(** The two bytes of a length of 14 bits. *)
Lemma length_bits n : 0 <= n < 16384 ->
  let first := Z.lor (Z.land (Z.shiftr n 8) 63) 64 in
  0 <= first < 256 /\ 0 <= Z.land n 255 < 256 /\ Z.shiftr first 6 = 1
  /\ Z.lor (Z.shiftl (Z.land first 63) 8) (Z.land n 255) = n.
Proof.
  intros Hn first.
  pose proof (below 16384 (fun n => let first := Z.lor (Z.land (Z.shiftr n 8) 63) 64 in
    (0 <=? first) && (first <? 256) && (0 <=? Z.land n 255) && (Z.land n 255 <? 256) && (Z.shiftr first 6 =? 1)
    && (Z.lor (Z.shiftl (Z.land first 63) 8) (Z.land n 255) =? n)) ltac:(vm_compute; reflexivity) n Hn) as Hb.
  cbv zeta in Hb. fold first in Hb. rewrite !andb_true_iff, !Z.leb_le, !Z.ltb_lt, !Z.eqb_eq in Hb. tauto.
Qed.

Section reading.
Context {ZS : Type} `{SortedSet ZS} `{Layout} `{HashIter} `{Random}.
Abbreviation load := (cmd (Loading ZS)).

(** [m] takes exactly [data] off the input and answers [a]. *)
Definition consumes {A} (m : load A) (data : bytes) (a : A) : Prop :=
  forall w rest e, m w (mkLoading (data ++ rest) e) = (w, mkLoading rest e, Go a).

Lemma consumes_ret {A} (a : A) : consumes (ret a) [] a.
Proof. done. Qed.

Lemma consumes_bind {A C} (m : load A) (k : A -> load C) d1 d2 a c :
  consumes m d1 a -> consumes (k a) d2 c -> consumes (bind m k) (d1 ++ d2) c.
Proof. intros Hm Hk w rest e. unfold bind. rewrite <- app_assoc, Hm. apply Hk. Qed.

Lemma consumes_map {A C} (m : load A) (f : A -> C) d a : consumes m d a -> consumes (let* x := m in ret (f x)) d (f a).
Proof. intros Hm. rewrite <- (app_nil_r d). by eapply consumes_bind. Qed.
Definition port_of (s : bytes) : outcome Z :=
  match parse_u64 s with
  | Some n => if n <=? 65535 then Ok n else generic (B "invalid port number")
  | None => generic (B "invalid port number")
  end.

Definition resolve (host : bytes) (port : Z) : outcome bytes :=
  match to_socket_addrs (host ++ B ":" ++ show_u64 port) with
  | None => generic (B "invalid address")
  | Some [] => generic (B "failed to resolve address")
  | Some (addr :: _) => Ok addr
  end.

Definition become_replica (new_id host : bytes) (arg : RespFrame) (m : ReplicationManager) : ReplicationManager * outcome RespFrame :=
  match arg with
  | BulkString (Some b) =>
      match (let? s := utf8_or b (B "invalid port format") in let? port := port_of s in resolve host port) with
      | Ok addr => (set_master new_id m (Some addr), Ok ok)
      | Err e => (m, Err e)
      | Panic => (m, Panic)
      end
  | _ => (m, Ok (error (B "ERR invalid port format")))
  end.

(** [new_id] is the id that is drawn for a new master. *)
Definition handle_replicaof (new_id : bytes) (parts : list RespFrame) (m : ReplicationManager)
    : ReplicationManager * outcome RespFrame :=
  match parts with
  | _ :: f :: arg :: rest =>
      match f with
      | BulkString (Some b) =>
          match utf8_or b (B "invalid host format") with
          | Ok host =>
              if bool_decide (to_uppercase host = B "NO") then
                match rest with
                | [] => become_master new_id arg m
                | _ => (m, Ok (error (wrong_arity (B "replicaof"))))
                end
              else become_replica new_id host arg m
          | Err e => (m, Err e)
          | Panic => (m, Panic)
          end
      | _ => (m, Ok (error (B "ERR invalid host format")))
      end
  | _ => (m, Ok (error (wrong_arity (B "replicaof"))))
  end.

Definition handle_slaveof := handle_replicaof.
End replicaof.

(** ** The backlog holds the last bytes *)

Definition zlen {A} (l : list A) : Z := Z.of_nat (length l).

(** The ring after [l] was appended to an empty backlog of [max] bytes. *)
Definition holds_last (max : Z) (l : bytes) (b : ReplicationBacklog) : Prop :=
  max_size b = max
  /\ bl_buffer b = drop (Z.to_nat (zlen l - max)) l
  /\ start_offset b = Z.max 0 (zlen l - max)
  /\ current_size b = Z.min (zlen l) max.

====

Using the data above, transcribe the lines that run from the line with "(** ** The backlog holds the last bytes *)" to the line with "l - max)) l", both ends kept, and output nothing else.

(** ** The backlog holds the last bytes *)

Definition zlen {A} (l : list A) : Z := Z.of_nat (length l).

(** The ring after [l] was appended to an empty backlog of [max] bytes. *)
Definition holds_last (max : Z) (l : bytes) (b : ReplicationBacklog) : Prop :=
  max_size b = max
  /\ bl_buffer b = drop (Z.to_nat (zlen l - max)) l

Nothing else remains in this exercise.